# INSTRUCTIONS TO FOLLOW:
Only these lines of the data below are wanted: the one with "Definition CountUnpublished (db", the one with "Definition MarkPublished (eventId", and any lines between them, each repeated exactly.
STORED DATA Block Start
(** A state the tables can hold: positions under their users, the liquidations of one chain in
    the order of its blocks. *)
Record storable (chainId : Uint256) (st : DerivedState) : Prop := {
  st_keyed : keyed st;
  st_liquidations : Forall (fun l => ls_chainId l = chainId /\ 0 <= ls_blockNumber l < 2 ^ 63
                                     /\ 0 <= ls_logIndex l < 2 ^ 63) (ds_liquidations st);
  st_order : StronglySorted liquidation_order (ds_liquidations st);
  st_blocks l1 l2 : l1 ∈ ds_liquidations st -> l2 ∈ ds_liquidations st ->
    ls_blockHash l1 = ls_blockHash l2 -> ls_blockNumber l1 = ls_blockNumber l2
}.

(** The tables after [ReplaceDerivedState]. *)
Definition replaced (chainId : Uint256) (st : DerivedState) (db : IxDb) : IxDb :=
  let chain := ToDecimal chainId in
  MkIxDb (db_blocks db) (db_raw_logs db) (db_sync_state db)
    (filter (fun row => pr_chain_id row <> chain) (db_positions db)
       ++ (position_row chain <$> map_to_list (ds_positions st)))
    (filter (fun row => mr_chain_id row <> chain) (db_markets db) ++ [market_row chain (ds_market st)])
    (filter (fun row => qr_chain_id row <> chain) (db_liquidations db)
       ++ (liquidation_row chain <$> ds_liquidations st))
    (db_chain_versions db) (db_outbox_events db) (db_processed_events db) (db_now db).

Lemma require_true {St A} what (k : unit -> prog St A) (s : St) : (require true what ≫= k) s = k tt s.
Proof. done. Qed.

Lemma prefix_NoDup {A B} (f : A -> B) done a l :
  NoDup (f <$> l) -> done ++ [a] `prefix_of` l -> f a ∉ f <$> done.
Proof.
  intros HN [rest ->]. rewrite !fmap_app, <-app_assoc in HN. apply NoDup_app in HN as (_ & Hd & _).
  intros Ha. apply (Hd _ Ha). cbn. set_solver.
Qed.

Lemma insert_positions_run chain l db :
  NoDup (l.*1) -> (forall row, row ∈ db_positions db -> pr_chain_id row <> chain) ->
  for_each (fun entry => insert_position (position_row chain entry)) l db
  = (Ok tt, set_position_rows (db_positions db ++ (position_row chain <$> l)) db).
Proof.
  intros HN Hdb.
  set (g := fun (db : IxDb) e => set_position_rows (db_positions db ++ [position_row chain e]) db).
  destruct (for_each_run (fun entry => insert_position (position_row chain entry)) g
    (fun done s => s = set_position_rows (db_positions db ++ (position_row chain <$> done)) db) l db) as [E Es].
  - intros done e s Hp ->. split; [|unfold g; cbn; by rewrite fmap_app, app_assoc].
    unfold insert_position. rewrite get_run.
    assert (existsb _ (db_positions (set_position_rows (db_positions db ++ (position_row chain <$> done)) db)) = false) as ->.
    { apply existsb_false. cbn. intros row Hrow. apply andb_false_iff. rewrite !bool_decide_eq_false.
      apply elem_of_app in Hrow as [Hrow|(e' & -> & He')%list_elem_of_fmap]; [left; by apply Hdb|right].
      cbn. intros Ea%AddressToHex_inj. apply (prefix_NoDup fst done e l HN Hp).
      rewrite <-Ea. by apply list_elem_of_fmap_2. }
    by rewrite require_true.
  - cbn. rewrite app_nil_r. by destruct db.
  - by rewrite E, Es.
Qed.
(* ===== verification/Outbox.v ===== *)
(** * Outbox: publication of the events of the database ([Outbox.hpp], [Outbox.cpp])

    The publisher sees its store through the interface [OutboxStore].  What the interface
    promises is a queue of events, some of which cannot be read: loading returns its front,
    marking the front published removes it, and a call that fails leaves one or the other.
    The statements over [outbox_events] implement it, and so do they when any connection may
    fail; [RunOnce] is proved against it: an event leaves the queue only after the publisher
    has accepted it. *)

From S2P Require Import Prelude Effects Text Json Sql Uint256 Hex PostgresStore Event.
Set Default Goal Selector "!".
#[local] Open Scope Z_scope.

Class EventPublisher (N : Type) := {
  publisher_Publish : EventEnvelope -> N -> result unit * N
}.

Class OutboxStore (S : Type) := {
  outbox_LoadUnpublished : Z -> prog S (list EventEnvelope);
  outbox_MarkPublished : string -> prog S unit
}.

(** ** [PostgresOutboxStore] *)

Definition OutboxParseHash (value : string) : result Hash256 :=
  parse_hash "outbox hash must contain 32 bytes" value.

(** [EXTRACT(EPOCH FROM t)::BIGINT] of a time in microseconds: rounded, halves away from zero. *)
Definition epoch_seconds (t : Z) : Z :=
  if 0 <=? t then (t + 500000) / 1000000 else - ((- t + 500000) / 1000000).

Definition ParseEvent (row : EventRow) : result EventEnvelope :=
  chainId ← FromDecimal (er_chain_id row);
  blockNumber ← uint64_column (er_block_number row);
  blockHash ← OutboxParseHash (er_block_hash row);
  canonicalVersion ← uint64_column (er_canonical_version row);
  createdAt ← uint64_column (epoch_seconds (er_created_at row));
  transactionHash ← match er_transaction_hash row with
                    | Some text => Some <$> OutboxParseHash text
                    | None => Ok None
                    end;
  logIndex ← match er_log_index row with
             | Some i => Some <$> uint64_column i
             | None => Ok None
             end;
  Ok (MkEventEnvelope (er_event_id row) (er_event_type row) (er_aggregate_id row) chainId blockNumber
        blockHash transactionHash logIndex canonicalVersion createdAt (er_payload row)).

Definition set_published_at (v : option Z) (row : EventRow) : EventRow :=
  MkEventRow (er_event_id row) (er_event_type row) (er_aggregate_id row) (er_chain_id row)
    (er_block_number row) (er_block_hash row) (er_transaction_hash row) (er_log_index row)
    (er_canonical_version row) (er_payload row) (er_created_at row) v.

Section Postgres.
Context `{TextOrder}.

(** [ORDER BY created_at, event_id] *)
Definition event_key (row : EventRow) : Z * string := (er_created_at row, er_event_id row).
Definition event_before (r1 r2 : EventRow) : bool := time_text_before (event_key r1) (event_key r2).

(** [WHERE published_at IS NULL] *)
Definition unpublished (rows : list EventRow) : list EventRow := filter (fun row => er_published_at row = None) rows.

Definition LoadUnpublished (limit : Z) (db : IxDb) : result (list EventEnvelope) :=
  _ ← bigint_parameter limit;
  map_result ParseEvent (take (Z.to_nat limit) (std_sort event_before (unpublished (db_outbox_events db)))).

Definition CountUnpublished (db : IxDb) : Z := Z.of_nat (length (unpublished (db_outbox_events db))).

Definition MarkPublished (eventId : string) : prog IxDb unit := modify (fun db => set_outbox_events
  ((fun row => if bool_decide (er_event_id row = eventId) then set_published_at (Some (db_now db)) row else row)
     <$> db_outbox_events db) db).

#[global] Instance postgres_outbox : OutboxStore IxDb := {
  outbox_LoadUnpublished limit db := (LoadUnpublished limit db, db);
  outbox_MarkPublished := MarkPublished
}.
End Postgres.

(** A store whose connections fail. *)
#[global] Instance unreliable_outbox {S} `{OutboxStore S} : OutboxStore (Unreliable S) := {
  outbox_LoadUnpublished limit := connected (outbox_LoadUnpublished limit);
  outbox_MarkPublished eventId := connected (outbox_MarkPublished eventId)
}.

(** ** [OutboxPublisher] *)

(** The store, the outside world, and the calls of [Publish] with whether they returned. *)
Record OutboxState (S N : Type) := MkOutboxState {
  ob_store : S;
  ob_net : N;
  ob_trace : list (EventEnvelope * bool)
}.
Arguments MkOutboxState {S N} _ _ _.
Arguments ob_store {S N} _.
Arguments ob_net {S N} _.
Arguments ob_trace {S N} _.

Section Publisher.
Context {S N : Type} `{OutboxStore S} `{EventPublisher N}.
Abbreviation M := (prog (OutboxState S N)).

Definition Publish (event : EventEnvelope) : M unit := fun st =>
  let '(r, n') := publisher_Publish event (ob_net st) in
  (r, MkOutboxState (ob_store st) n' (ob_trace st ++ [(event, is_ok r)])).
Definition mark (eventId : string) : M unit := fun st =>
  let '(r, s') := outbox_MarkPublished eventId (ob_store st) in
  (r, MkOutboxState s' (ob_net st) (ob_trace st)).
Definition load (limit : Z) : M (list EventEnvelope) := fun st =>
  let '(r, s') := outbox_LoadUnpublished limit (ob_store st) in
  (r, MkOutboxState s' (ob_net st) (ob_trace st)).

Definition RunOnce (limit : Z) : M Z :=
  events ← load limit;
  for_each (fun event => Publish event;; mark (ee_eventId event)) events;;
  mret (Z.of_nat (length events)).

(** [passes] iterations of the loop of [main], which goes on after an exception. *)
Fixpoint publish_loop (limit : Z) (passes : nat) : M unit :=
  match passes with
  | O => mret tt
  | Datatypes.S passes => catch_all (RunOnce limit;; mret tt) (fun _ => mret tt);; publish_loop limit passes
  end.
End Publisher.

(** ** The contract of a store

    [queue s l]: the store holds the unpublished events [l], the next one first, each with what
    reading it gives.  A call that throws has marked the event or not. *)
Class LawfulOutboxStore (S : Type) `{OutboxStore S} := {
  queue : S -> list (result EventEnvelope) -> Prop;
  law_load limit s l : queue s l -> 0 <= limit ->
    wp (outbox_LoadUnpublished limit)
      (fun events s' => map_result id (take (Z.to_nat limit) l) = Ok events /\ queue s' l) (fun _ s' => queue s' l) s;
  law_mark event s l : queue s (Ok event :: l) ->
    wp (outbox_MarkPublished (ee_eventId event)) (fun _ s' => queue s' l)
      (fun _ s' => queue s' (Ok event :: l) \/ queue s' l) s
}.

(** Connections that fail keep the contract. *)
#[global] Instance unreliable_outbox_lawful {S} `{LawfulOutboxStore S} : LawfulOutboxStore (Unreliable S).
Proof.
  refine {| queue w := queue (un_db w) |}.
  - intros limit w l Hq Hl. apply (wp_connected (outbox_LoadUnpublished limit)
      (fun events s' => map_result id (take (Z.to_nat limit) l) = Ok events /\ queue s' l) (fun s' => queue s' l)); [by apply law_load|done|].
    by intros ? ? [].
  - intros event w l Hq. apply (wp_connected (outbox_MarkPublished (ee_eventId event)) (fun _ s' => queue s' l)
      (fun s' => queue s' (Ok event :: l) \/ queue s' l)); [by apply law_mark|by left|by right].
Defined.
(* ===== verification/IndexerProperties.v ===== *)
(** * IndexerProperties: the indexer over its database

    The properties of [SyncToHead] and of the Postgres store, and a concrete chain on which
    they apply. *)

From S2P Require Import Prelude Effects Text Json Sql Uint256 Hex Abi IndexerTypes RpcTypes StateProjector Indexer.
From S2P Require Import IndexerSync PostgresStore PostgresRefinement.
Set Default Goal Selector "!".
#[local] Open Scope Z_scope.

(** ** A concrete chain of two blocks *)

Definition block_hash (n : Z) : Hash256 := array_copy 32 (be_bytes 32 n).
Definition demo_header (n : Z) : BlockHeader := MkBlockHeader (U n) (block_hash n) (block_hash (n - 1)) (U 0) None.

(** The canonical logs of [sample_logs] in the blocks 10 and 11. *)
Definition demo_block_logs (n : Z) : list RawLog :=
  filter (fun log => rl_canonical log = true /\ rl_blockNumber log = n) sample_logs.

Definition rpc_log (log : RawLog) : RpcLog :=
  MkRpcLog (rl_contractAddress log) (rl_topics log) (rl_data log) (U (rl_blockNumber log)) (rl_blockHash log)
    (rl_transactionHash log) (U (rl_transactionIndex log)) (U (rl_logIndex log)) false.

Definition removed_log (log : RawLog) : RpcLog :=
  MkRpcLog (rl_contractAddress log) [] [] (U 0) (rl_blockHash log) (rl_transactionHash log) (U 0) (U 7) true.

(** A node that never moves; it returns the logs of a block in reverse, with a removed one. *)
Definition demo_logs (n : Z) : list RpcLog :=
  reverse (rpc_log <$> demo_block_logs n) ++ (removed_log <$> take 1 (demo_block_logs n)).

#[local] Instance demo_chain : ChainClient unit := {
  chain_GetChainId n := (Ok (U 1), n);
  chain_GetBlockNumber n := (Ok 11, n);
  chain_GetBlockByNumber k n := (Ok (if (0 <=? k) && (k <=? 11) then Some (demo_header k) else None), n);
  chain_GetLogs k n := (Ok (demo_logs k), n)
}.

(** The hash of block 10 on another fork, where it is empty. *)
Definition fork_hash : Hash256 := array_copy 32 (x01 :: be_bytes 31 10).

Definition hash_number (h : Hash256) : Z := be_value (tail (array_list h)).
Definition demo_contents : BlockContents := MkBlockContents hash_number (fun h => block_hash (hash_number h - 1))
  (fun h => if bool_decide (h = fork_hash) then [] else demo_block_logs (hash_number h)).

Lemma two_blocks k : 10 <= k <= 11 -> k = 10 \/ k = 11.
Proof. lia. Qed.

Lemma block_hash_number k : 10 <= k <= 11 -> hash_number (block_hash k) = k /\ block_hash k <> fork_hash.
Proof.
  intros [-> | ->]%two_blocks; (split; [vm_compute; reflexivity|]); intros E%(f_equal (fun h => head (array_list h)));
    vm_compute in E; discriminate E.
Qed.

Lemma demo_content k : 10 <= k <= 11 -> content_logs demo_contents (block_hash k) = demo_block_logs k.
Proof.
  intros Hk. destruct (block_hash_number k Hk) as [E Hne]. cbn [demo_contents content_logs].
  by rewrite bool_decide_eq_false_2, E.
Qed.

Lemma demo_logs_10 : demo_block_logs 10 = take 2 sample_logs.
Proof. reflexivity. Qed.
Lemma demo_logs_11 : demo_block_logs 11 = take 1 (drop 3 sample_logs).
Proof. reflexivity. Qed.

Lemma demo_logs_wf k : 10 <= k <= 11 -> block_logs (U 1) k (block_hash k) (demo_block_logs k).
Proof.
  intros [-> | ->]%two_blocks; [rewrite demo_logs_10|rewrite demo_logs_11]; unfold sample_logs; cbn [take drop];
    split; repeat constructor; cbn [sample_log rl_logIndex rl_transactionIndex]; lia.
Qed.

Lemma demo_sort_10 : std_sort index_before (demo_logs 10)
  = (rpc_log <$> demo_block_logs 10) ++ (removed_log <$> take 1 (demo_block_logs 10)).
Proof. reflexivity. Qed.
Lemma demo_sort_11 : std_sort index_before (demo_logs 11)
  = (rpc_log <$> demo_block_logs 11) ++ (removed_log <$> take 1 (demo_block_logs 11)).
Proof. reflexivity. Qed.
STORED DATA Block End
# ANSWER TO THIS EXERCISE:
Definition CountUnpublished (db : IxDb) : Z := Z.of_nat (length (unpublished (db_outbox_events db))).

Definition MarkPublished (eventId : string) : prog IxDb unit := modify (fun db => set_outbox_events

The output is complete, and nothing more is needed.